Organizations increasingly embrace software containers despite a lack of confidence in their ability to defend them against cyberattacks, according to consultants at the CyberEdge Group.

Containers allow users to build and move applications along with all their related information and dependencies in a single, portable package.

“It's easy to understand why ‘containers’ is rated as the most-challenging IT security component to defend three years in a row,” Steve Piper, the firm’s CEO told Nextgov, referring to an annual survey published Tuesday of 1,200 public- and private-sector IT professionals based mostly in the U.S.

Government entities like the Defense Department and the National Institutes of Health that make and manage applications have relied on containers to provide increased interoperability and ease of use. But vendors of the tech are often looking to allay and address associated cybersecurity concerns. 

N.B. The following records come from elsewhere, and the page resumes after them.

(** One input file: what it adds to the files and to the error lines. *)
Lemma process_file_effect (idx : Z) (path : string) (w : World) :
  files (process_file E cfg idx path w)
  = files w ++ file_outputs E cfg path
  /\ errors_of (log_lines (process_file E cfg idx path w))
     = errors_of (log_lines w) ++ file_errors E cfg path
  /\ pb_value (process_file E cfg idx path w) = idx.
Proof.
  destruct (extract_text_pages_force_ocr E path (dpi cfg) (ocr_lang cfg)
              gui_log (gui_log (LogExtracting (os_path_basename E path)) w))
    as [w1 r] eqn:Hrun.
  pose proof (extract_result path (dpi cfg) (ocr_lang cfg) gui_log
                (gui_log (LogExtracting (os_path_basename E path)) w))
    as Hres.
  rewrite Hrun in Hres. simpl in Hres.
  pose proof (files_extract E _ _ _ _ _ _ Hrun) as Hfiles.
  pose proof (errors_extract _ _ _ _ _ _ Hrun) as Herr.
  rewrite log_lines_gui_log, errors_of_app in Herr. simpl in Herr.
  rewrite app_nil_r in Herr.
  unfold file_outputs, file_errors. rewrite <- Hres.
  destruct r as [pages|e].
  - rewrite (process_file_ok E cfg idx path w w1 pages Hrun).
    split; [|split; [|reflexivity]].
    + rewrite files_pb_config, files_write_outputs, Hfiles. reflexivity.
    + rewrite log_lines_pb_config, errors_write_outputs, Herr.
      rewrite app_nil_r. reflexivity.
  - rewrite (process_file_raise E cfg idx path w w1 e Hrun).
    split; [|split; [|reflexivity]].
    + rewrite files_pb_config, files_gui_log, Hfiles, app_nil_r.
      reflexivity.
    + rewrite log_lines_pb_config, log_lines_gui_log, errors_of_app, Herr.
      reflexivity.
Qed.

“Adoption of container platforms by enterprises is exploding,” not just because of the efficiencies and flexibility they offer, but because the technology promises to embed security into the development operations process, “culminating in a DevSecOps mentality," Piper said.

Typically, software developers design an application and security is considered afterward, he said. But the ideal is not served if the security personnel isn’t available to work alongside the development team. The Cyberthreat Defense Report draws attention to the global cybersecurity workforce shortage.

“Unfortunately, in many instances, DevOps assumes the lead role for securing container-based applications, [and is] unequipped to fully understand their unique security challenges,” Piper said. “Couple this with a shortage of qualified DevSecOps engineers, and you've got yourself a bonafide security challenge.”  

Coming in second and third respectively in the firm’s survey for the toughest environments to secure were industrial controls systems, which rely on older technology that wasn’t built with cybersecurity in mind, and the sprawling internet of things, which includes mobile devices that IT professionals don’t have complete control over.